** Opening Dataset content block **

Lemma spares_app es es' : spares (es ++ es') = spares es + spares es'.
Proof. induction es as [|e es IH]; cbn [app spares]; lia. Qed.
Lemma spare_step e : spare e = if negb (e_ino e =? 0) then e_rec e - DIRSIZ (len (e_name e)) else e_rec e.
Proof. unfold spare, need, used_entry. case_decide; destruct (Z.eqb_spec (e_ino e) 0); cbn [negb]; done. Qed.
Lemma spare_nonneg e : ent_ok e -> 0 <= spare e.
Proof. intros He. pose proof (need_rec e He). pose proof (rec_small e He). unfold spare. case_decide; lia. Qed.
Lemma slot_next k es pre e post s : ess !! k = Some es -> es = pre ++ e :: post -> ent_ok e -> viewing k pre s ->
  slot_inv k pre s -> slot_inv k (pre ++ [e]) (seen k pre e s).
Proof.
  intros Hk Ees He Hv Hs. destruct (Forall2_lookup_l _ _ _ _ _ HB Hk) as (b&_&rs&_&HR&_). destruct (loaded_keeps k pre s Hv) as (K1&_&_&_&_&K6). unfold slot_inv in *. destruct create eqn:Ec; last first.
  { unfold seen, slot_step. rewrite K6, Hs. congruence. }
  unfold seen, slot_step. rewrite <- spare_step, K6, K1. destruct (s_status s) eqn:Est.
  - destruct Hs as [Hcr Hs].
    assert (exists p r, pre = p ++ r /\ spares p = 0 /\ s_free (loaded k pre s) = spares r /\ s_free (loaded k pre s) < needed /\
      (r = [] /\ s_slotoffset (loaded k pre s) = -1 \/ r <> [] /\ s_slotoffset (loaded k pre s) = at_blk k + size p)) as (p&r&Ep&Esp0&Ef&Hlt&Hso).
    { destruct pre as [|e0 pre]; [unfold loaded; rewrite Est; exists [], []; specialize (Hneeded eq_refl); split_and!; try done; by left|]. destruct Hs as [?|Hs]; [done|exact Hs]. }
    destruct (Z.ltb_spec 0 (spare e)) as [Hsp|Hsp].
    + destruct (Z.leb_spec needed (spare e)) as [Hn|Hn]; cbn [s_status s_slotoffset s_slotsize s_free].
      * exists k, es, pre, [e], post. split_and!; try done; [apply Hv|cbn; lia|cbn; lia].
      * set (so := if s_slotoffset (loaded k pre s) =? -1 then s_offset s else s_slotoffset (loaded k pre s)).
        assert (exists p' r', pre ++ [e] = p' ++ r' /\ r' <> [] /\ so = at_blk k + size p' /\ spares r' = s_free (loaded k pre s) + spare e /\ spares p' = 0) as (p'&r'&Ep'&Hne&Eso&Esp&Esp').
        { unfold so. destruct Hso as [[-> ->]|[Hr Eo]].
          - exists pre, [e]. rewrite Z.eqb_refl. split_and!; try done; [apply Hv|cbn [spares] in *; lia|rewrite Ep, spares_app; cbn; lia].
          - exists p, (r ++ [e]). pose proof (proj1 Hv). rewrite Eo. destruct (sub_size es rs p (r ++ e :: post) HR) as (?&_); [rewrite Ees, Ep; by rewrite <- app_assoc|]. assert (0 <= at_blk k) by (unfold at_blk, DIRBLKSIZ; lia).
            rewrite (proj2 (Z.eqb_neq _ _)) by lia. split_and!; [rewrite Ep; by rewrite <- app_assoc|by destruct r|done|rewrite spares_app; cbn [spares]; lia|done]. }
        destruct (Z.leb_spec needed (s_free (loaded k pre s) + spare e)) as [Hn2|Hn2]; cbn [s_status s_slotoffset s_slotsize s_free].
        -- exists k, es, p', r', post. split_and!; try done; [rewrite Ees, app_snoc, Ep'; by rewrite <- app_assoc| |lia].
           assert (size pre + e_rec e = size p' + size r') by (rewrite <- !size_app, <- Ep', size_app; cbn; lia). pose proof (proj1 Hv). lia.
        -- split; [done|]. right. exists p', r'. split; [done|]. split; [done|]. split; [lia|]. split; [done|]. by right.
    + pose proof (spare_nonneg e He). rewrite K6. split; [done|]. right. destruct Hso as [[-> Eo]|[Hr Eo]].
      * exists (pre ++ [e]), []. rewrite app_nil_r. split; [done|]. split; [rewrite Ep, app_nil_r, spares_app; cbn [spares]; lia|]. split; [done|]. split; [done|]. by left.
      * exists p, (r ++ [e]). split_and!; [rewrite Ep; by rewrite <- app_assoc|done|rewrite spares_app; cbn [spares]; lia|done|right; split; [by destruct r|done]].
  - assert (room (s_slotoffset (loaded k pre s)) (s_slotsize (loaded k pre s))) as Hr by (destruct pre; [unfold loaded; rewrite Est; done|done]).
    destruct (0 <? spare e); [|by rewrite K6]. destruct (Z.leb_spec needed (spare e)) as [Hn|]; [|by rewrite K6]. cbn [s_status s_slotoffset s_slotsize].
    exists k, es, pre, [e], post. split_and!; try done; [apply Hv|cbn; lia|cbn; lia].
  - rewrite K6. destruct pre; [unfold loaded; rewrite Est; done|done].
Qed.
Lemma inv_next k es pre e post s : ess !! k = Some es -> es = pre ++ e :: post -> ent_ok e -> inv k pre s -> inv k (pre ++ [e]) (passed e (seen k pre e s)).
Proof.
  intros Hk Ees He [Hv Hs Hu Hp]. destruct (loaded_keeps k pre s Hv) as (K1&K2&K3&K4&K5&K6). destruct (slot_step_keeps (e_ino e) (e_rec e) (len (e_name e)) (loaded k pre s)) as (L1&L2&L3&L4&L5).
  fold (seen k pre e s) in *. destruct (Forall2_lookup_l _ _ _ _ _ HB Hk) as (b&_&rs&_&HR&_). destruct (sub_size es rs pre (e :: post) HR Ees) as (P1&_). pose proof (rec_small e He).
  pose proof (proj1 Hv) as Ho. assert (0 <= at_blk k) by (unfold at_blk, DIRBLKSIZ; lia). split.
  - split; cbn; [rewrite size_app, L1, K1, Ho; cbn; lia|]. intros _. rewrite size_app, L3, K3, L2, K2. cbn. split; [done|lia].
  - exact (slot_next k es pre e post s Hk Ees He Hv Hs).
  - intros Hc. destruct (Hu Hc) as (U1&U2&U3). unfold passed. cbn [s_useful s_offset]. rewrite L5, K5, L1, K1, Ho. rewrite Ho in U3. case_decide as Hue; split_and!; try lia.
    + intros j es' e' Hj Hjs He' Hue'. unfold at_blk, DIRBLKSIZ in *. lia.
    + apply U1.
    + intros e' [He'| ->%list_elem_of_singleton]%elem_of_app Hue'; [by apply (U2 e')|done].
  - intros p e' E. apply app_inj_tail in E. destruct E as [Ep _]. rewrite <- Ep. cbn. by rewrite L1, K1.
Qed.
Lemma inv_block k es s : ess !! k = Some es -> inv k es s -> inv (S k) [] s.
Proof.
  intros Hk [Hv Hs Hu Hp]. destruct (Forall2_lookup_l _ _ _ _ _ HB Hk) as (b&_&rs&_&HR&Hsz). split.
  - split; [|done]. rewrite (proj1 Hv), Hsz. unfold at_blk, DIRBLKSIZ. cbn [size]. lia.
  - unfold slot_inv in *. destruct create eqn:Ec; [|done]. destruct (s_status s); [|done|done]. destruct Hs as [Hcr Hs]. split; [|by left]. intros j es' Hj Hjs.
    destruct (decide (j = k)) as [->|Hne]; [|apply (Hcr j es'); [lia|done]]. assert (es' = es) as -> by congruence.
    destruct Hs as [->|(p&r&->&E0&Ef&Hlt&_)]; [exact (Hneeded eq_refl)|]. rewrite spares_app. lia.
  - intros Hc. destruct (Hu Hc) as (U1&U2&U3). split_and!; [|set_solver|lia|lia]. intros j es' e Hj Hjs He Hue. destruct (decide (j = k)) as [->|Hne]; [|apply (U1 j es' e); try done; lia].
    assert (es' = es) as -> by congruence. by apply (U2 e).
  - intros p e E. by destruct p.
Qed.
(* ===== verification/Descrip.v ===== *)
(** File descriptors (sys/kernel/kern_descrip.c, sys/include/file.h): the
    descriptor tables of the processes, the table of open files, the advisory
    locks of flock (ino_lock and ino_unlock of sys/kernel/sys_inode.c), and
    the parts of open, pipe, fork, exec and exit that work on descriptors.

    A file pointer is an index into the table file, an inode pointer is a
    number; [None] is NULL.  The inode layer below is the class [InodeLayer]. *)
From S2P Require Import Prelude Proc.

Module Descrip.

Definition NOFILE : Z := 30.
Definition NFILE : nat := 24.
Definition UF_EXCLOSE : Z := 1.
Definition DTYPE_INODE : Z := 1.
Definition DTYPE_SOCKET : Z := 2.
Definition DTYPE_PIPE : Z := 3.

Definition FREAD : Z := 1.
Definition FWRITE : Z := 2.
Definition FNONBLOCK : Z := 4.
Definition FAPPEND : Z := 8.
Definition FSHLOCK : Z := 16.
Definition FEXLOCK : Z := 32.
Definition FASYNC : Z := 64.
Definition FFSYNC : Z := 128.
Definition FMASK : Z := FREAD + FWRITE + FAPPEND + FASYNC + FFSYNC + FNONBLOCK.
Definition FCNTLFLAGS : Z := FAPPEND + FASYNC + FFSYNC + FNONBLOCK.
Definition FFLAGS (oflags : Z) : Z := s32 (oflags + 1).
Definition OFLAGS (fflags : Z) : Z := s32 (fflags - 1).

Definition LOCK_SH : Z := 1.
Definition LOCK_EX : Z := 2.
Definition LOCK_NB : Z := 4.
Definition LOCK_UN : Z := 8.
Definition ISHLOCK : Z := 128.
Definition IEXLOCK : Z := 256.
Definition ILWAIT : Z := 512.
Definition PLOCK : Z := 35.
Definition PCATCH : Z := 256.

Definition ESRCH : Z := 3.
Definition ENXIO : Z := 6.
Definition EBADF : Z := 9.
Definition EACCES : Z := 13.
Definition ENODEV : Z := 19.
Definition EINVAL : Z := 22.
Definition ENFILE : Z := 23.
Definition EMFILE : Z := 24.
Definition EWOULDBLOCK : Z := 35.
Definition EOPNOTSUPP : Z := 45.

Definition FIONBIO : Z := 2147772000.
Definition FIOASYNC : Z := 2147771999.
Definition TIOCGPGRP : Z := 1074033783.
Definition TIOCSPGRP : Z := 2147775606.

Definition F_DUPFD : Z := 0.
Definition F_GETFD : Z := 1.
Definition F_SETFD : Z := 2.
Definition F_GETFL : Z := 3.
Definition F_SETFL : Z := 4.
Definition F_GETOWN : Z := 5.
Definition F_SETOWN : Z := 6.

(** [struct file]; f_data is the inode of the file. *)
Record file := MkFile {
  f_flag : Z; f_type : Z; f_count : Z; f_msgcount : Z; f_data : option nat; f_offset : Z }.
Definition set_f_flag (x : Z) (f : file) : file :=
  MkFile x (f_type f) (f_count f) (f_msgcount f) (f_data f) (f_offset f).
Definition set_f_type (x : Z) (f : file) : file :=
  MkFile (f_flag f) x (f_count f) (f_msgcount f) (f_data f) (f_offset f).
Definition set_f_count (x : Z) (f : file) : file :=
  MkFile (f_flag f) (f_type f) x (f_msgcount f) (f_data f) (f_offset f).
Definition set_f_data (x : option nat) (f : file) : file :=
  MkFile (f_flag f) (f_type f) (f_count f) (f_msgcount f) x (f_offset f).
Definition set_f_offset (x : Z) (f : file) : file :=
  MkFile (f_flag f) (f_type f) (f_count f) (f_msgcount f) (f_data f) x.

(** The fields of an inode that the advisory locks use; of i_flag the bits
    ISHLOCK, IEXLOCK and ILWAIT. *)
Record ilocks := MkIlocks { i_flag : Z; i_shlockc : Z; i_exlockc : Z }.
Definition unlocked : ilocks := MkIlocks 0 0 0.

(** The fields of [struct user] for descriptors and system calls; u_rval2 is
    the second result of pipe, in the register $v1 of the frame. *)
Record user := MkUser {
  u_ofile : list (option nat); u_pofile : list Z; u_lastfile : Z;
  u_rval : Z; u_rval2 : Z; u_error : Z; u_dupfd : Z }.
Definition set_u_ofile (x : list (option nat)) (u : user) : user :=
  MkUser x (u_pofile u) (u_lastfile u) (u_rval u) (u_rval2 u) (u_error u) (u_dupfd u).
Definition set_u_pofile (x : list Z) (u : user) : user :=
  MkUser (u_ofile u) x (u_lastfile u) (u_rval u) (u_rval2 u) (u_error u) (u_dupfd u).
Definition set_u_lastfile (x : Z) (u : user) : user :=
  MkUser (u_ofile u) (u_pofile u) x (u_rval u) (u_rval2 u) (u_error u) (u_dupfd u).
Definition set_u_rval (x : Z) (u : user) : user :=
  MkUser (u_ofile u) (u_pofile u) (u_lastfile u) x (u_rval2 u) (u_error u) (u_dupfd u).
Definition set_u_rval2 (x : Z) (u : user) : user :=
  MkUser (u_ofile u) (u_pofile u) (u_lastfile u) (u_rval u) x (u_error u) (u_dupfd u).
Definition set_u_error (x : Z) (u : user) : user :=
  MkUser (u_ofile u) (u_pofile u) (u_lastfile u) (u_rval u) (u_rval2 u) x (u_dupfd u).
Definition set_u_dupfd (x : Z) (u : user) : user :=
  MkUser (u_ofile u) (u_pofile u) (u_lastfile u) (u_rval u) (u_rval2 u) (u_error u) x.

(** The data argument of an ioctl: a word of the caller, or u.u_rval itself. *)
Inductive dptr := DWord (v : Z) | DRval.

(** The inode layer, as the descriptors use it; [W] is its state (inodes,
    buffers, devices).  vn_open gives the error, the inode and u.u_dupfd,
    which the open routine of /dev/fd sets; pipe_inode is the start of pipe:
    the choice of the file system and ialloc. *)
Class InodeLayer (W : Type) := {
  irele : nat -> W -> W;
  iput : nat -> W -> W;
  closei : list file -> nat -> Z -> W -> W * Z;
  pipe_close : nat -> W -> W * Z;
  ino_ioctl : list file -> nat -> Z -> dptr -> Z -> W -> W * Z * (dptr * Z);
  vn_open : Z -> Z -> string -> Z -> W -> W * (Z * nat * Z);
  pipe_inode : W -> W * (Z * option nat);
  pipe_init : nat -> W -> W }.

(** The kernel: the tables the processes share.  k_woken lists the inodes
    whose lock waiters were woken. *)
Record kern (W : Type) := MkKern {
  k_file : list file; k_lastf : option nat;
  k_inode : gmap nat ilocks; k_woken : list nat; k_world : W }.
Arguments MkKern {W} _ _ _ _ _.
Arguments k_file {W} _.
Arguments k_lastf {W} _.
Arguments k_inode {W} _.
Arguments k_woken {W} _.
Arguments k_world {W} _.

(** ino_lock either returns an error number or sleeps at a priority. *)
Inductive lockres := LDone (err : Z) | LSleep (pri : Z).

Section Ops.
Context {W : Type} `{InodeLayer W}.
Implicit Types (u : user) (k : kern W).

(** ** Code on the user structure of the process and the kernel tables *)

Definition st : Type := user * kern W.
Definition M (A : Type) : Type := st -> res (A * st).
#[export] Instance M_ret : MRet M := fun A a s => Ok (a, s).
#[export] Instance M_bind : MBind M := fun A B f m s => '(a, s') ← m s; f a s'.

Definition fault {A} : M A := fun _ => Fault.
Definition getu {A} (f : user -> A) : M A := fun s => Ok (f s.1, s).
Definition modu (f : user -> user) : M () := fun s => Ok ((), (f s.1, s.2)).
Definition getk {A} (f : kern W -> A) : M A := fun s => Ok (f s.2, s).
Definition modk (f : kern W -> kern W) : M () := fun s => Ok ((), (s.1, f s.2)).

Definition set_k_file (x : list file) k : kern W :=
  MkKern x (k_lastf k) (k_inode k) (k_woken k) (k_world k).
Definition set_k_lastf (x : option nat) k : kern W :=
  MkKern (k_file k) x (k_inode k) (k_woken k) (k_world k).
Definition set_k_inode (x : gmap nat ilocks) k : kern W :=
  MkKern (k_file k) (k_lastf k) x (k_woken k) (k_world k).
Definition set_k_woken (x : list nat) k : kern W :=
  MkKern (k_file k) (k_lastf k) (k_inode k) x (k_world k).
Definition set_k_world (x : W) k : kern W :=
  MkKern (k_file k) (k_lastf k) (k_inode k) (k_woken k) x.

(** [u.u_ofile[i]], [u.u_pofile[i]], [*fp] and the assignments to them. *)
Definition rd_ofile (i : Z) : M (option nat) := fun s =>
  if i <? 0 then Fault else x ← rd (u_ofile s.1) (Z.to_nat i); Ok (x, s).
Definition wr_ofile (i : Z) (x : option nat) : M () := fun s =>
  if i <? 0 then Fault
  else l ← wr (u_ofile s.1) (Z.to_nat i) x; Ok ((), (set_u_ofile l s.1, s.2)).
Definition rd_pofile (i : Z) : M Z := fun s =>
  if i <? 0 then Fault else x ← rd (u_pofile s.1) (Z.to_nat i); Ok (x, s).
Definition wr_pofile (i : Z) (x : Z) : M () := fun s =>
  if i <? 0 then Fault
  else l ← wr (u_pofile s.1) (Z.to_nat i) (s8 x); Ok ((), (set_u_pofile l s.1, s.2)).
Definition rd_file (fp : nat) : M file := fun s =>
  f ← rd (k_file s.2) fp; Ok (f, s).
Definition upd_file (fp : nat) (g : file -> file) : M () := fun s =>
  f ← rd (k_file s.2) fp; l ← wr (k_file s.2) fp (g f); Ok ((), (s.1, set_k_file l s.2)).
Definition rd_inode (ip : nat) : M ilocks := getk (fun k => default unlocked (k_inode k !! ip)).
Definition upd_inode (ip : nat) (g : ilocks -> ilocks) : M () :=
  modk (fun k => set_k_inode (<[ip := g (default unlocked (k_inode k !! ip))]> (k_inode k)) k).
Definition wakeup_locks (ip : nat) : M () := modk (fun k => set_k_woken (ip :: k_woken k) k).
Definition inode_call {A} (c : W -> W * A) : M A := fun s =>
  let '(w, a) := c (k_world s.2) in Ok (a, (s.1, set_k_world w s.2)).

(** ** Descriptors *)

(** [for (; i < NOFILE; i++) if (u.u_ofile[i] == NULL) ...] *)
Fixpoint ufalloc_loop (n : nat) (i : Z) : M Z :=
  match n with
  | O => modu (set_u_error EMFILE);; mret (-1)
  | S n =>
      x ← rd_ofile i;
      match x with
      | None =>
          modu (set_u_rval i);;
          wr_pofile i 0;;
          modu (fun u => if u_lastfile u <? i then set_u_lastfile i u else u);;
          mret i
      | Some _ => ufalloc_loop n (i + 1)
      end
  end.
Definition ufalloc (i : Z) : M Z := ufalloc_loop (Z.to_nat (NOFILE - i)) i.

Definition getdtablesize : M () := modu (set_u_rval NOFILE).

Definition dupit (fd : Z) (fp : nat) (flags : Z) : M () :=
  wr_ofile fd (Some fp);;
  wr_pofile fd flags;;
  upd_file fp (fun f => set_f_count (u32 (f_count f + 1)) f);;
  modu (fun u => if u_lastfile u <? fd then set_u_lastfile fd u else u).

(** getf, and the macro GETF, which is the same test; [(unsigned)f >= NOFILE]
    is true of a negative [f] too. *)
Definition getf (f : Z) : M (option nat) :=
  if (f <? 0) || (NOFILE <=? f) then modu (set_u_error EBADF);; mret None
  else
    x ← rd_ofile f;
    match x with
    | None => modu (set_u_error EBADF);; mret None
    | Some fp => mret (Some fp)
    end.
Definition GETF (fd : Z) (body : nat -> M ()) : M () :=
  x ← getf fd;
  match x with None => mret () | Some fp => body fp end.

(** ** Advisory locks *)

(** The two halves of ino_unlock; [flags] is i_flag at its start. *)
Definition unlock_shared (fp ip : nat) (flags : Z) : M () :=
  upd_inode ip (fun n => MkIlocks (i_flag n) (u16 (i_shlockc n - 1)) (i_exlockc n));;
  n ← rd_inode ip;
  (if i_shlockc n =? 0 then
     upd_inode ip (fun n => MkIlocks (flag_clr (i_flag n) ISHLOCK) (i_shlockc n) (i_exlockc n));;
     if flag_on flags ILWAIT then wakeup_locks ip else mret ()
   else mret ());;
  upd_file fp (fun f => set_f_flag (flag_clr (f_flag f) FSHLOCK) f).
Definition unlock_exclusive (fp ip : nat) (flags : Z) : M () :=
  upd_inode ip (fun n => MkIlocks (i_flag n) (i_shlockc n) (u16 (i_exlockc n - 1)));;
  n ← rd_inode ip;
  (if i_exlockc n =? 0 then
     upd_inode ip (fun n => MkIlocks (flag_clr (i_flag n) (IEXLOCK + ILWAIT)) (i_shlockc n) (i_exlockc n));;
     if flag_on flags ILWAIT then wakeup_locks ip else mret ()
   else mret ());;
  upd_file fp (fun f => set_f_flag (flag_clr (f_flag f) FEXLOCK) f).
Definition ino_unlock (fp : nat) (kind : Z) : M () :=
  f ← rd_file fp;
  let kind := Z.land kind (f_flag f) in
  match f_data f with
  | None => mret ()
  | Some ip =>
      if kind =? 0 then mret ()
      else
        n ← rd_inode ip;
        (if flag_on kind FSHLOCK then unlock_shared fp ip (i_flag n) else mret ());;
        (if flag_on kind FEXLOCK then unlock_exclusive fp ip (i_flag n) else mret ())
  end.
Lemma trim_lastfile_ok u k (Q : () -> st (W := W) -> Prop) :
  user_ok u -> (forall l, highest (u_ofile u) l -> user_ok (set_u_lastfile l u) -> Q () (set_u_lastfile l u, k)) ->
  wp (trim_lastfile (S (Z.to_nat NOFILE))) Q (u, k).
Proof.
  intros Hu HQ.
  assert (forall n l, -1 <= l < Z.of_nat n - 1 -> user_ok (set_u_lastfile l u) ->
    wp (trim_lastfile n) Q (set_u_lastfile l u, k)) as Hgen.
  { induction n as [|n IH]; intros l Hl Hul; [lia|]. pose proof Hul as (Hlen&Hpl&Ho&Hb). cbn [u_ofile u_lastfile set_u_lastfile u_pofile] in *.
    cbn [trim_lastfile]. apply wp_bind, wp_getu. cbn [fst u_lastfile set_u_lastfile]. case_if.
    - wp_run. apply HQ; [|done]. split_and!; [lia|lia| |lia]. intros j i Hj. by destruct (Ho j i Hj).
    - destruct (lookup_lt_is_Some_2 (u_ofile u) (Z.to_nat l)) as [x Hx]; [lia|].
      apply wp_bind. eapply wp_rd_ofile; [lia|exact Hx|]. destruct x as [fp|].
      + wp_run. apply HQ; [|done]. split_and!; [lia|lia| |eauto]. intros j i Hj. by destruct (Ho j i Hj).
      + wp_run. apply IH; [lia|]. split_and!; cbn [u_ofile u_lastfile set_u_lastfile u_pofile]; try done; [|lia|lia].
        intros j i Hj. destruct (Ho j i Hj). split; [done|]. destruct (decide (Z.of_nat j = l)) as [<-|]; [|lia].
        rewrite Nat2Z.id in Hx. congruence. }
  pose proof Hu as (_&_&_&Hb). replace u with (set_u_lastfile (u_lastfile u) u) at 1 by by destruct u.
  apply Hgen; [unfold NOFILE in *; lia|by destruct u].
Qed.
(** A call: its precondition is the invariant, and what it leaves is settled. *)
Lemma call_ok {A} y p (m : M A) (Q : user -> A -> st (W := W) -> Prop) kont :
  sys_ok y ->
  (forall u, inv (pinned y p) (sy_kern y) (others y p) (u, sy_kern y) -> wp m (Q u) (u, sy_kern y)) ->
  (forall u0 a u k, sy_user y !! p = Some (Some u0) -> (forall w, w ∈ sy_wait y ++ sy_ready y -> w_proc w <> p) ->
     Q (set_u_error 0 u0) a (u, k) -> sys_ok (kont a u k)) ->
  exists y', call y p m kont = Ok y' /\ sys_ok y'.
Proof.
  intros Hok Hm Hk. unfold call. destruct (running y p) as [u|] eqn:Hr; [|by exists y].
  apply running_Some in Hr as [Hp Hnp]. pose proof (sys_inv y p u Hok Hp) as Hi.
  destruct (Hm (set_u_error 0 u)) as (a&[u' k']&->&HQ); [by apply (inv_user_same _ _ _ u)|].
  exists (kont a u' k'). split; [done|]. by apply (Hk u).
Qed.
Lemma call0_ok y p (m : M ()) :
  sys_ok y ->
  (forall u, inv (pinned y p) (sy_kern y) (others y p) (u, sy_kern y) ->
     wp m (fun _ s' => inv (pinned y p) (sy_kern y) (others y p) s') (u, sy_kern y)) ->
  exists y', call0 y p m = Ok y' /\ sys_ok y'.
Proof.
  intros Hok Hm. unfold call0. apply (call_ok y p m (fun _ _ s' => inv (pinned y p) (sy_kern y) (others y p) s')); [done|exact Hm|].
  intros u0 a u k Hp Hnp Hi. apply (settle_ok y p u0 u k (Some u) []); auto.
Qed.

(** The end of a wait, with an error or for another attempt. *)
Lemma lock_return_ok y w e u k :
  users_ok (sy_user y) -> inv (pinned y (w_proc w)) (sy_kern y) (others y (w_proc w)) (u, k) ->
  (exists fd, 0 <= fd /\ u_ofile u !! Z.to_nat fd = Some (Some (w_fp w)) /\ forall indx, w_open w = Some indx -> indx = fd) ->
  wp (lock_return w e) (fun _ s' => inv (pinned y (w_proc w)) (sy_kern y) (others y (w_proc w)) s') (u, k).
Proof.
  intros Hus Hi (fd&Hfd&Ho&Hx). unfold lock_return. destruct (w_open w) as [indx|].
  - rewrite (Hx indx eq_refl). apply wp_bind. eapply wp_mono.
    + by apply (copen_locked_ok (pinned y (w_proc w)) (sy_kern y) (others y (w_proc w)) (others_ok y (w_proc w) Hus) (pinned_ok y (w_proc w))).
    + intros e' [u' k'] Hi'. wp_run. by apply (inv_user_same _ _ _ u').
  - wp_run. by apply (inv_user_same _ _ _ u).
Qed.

** Closing Dataset content block **

# Task instructions
Transcribe, exactly and without additions, the lines of the records above, beginning with the line that contains "Definition EBADF : Z := 9." and ending with the line that contains "Definition F_SETFD : Z := 2.", both included.

# Response area
Definition EBADF : Z := 9.
Definition EACCES : Z := 13.
Definition ENODEV : Z := 19.
Definition EINVAL : Z := 22.
Definition ENFILE : Z := 23.
Definition EMFILE : Z := 24.
Definition EWOULDBLOCK : Z := 35.
Definition EOPNOTSUPP : Z := 45.

Definition FIONBIO : Z := 2147772000.
Definition FIOASYNC : Z := 2147771999.
Definition TIOCGPGRP : Z := 1074033783.
Definition TIOCSPGRP : Z := 2147775606.

Definition F_DUPFD : Z := 0.
Definition F_GETFD : Z := 1.
Definition F_SETFD : Z := 2.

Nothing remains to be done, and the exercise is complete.